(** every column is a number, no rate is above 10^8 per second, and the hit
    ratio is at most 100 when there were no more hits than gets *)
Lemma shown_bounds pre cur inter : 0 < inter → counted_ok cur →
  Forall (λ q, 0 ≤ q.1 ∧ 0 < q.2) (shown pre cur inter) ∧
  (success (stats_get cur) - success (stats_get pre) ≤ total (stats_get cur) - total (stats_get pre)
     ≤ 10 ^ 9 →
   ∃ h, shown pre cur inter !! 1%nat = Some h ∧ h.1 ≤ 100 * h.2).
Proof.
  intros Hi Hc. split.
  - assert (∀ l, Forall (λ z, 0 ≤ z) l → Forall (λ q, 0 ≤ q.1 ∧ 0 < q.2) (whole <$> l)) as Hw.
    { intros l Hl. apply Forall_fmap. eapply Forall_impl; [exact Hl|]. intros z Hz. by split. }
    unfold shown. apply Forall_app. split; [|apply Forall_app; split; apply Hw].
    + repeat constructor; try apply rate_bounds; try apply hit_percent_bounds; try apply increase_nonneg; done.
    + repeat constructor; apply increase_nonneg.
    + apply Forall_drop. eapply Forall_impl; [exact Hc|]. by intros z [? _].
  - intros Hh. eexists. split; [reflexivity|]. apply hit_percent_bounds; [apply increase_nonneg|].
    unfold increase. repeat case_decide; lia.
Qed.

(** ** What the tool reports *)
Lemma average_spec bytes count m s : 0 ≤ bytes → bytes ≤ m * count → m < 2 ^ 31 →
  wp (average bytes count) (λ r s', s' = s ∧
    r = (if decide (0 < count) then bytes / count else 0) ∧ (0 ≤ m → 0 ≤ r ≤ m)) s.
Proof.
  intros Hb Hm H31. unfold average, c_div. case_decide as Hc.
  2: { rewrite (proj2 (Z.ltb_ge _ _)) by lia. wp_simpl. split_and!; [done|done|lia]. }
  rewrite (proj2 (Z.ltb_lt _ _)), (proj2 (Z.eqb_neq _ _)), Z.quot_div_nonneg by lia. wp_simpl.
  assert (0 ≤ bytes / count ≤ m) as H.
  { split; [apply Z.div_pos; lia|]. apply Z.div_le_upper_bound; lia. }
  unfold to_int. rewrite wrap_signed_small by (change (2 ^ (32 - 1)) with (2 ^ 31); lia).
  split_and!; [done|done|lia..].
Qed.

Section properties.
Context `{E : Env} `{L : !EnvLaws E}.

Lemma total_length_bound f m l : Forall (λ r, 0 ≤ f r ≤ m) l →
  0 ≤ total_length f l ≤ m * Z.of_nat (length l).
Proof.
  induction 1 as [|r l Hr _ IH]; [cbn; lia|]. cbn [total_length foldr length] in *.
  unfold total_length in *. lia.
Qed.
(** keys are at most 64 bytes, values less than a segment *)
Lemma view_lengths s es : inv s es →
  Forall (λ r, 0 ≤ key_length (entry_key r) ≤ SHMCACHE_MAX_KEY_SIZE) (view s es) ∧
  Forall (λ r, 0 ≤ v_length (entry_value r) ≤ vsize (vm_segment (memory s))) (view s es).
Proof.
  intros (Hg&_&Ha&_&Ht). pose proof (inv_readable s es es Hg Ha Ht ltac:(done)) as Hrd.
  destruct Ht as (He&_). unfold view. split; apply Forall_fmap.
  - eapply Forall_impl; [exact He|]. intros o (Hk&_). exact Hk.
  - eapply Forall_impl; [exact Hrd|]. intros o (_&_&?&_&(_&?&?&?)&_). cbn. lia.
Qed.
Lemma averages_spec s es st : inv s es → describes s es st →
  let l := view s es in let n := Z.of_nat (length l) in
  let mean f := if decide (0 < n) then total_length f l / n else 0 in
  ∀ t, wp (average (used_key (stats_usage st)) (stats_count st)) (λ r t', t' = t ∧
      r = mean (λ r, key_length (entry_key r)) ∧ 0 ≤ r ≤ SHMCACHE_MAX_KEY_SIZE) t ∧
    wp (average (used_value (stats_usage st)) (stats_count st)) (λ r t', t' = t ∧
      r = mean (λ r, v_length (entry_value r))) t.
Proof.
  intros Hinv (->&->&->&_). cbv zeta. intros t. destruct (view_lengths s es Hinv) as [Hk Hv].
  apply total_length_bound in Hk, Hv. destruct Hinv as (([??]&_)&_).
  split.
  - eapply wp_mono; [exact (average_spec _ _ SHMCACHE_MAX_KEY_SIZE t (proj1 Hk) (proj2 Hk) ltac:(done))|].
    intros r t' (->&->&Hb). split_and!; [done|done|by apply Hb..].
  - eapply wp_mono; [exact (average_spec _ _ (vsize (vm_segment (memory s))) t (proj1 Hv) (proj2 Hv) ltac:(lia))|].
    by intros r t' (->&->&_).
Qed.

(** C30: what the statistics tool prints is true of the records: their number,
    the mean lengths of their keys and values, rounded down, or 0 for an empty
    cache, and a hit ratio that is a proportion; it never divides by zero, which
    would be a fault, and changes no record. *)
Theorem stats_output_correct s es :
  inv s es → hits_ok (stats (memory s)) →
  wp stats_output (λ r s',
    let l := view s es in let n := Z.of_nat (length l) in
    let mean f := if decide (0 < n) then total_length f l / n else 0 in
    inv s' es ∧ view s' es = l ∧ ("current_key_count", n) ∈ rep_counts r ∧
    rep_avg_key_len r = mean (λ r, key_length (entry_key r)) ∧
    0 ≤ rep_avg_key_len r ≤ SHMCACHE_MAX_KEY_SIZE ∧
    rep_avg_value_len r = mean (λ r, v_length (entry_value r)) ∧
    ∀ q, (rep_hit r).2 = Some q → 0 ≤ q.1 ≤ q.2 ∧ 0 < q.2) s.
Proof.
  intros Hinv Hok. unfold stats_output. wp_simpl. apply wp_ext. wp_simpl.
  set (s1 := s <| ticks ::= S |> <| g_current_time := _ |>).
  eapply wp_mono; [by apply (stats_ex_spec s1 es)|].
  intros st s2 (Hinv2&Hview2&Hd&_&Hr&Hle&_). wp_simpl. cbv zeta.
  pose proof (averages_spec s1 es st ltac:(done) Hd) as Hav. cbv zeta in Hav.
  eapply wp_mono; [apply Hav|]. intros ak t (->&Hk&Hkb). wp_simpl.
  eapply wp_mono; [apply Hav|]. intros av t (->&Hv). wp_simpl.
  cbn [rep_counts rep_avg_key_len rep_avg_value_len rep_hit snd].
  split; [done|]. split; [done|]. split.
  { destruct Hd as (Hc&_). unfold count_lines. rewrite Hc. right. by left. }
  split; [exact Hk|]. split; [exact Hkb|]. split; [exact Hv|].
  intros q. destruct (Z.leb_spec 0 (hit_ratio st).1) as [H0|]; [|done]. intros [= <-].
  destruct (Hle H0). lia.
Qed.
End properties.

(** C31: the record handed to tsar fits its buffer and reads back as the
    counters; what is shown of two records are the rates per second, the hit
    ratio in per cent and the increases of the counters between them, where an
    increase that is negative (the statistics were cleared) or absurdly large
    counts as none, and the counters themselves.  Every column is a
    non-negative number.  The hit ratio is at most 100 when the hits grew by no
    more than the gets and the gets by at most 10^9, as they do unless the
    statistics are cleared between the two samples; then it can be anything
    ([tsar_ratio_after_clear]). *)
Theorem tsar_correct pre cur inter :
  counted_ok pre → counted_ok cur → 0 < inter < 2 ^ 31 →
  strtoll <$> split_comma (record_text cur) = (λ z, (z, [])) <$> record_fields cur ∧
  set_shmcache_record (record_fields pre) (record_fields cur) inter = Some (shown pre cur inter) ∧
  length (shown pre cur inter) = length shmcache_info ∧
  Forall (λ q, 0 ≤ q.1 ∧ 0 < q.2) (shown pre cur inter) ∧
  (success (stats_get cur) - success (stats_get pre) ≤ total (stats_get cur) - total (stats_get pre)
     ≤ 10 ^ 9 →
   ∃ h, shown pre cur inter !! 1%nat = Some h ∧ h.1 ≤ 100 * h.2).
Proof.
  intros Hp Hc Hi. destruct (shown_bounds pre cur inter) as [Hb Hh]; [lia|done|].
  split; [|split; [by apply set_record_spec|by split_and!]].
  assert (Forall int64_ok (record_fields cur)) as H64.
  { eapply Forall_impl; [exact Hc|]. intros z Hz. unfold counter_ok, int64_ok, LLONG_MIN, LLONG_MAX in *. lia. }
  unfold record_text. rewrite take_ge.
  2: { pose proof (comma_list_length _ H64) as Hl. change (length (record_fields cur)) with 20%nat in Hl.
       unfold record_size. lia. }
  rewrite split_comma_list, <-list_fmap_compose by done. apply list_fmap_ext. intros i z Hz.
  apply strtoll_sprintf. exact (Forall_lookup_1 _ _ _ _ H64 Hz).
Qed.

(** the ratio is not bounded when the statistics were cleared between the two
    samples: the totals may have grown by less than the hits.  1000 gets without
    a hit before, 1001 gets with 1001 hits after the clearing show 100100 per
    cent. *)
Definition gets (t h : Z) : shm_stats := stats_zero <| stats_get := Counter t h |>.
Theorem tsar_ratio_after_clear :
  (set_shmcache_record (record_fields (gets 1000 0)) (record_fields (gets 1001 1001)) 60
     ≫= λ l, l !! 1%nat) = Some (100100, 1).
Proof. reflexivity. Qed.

####################

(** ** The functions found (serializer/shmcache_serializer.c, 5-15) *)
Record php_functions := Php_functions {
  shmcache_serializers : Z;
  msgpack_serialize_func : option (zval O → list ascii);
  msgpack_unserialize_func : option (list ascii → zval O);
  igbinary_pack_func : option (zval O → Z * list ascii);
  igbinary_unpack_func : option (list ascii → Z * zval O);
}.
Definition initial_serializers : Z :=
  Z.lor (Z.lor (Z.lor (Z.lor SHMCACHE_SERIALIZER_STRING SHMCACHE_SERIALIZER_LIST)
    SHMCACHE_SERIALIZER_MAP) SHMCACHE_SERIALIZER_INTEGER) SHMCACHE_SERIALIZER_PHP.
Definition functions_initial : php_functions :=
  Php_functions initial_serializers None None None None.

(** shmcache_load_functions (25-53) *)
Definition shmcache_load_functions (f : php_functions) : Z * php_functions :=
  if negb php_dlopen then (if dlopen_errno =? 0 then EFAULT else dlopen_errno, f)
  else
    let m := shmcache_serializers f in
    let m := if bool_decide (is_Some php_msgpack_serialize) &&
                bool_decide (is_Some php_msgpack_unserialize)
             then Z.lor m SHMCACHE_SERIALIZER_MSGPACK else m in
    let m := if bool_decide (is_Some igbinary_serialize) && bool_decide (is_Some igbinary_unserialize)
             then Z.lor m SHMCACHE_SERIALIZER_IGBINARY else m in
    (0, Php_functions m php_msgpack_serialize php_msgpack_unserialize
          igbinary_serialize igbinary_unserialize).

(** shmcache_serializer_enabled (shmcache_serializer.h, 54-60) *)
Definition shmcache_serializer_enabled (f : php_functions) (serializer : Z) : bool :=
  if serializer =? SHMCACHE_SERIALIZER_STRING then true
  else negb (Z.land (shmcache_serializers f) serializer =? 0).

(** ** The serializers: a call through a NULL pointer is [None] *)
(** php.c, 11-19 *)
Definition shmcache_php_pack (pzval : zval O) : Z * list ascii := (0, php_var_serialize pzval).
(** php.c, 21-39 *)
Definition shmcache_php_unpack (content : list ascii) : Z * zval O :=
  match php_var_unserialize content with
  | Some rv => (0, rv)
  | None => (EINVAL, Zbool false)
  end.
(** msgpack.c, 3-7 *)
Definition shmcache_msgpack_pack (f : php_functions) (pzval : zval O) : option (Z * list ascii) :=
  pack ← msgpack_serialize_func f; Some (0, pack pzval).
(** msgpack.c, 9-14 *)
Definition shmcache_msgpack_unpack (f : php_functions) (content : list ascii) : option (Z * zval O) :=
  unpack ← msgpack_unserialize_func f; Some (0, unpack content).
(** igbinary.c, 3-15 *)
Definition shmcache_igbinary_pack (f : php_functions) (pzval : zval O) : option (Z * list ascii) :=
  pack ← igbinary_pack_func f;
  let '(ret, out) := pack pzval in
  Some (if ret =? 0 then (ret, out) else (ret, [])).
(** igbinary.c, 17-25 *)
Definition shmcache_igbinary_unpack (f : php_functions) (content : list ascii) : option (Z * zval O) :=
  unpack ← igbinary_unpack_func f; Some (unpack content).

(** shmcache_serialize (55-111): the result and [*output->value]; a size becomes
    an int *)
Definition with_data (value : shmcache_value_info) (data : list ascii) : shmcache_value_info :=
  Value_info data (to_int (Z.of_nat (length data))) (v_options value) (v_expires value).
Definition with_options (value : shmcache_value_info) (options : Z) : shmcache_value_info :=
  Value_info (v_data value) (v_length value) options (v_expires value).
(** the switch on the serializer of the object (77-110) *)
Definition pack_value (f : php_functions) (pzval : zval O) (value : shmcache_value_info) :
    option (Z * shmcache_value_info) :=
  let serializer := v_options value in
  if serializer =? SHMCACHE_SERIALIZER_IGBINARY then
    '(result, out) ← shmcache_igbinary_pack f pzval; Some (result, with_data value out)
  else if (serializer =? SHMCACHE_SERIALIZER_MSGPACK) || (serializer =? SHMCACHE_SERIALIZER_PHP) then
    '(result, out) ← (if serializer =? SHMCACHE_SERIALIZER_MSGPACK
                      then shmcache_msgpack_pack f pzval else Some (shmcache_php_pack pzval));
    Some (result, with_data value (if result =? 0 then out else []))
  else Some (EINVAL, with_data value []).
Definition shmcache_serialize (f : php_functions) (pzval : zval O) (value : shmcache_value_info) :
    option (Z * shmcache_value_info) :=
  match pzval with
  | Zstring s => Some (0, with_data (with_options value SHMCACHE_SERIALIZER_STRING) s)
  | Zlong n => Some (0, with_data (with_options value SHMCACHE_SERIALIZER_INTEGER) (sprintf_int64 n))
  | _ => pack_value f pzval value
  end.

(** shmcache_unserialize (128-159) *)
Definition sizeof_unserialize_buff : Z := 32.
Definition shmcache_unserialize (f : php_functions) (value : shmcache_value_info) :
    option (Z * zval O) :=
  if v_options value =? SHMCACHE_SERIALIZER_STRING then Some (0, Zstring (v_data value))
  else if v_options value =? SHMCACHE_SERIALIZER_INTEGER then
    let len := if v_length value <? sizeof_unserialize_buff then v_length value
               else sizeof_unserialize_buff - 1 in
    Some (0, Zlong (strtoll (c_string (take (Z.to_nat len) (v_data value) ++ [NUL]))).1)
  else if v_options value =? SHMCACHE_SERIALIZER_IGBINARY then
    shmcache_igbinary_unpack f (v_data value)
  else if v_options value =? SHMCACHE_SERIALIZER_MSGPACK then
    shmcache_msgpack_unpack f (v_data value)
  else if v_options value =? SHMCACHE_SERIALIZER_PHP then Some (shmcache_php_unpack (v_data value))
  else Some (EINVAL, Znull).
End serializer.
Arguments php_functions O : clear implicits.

####################

## WHAT TO DO
With the line holding "(** every column" as the first and the line holding "intros l Hl." as the last, set down that range of the entries above exactly, and nothing else.

## TASK RESULT
(** every column is a number, no rate is above 10^8 per second, and the hit
    ratio is at most 100 when there were no more hits than gets *)
Lemma shown_bounds pre cur inter : 0 < inter → counted_ok cur →
  Forall (λ q, 0 ≤ q.1 ∧ 0 < q.2) (shown pre cur inter) ∧
  (success (stats_get cur) - success (stats_get pre) ≤ total (stats_get cur) - total (stats_get pre)
     ≤ 10 ^ 9 →
   ∃ h, shown pre cur inter !! 1%nat = Some h ∧ h.1 ≤ 100 * h.2).
Proof.
  intros Hi Hc. split.
  - assert (∀ l, Forall (λ z, 0 ≤ z) l → Forall (λ q, 0 ≤ q.1 ∧ 0 < q.2) (whole <$> l)) as Hw.
    { intros l Hl. apply Forall_fmap. eapply Forall_impl; [exact Hl|]. intros z Hz. by split. }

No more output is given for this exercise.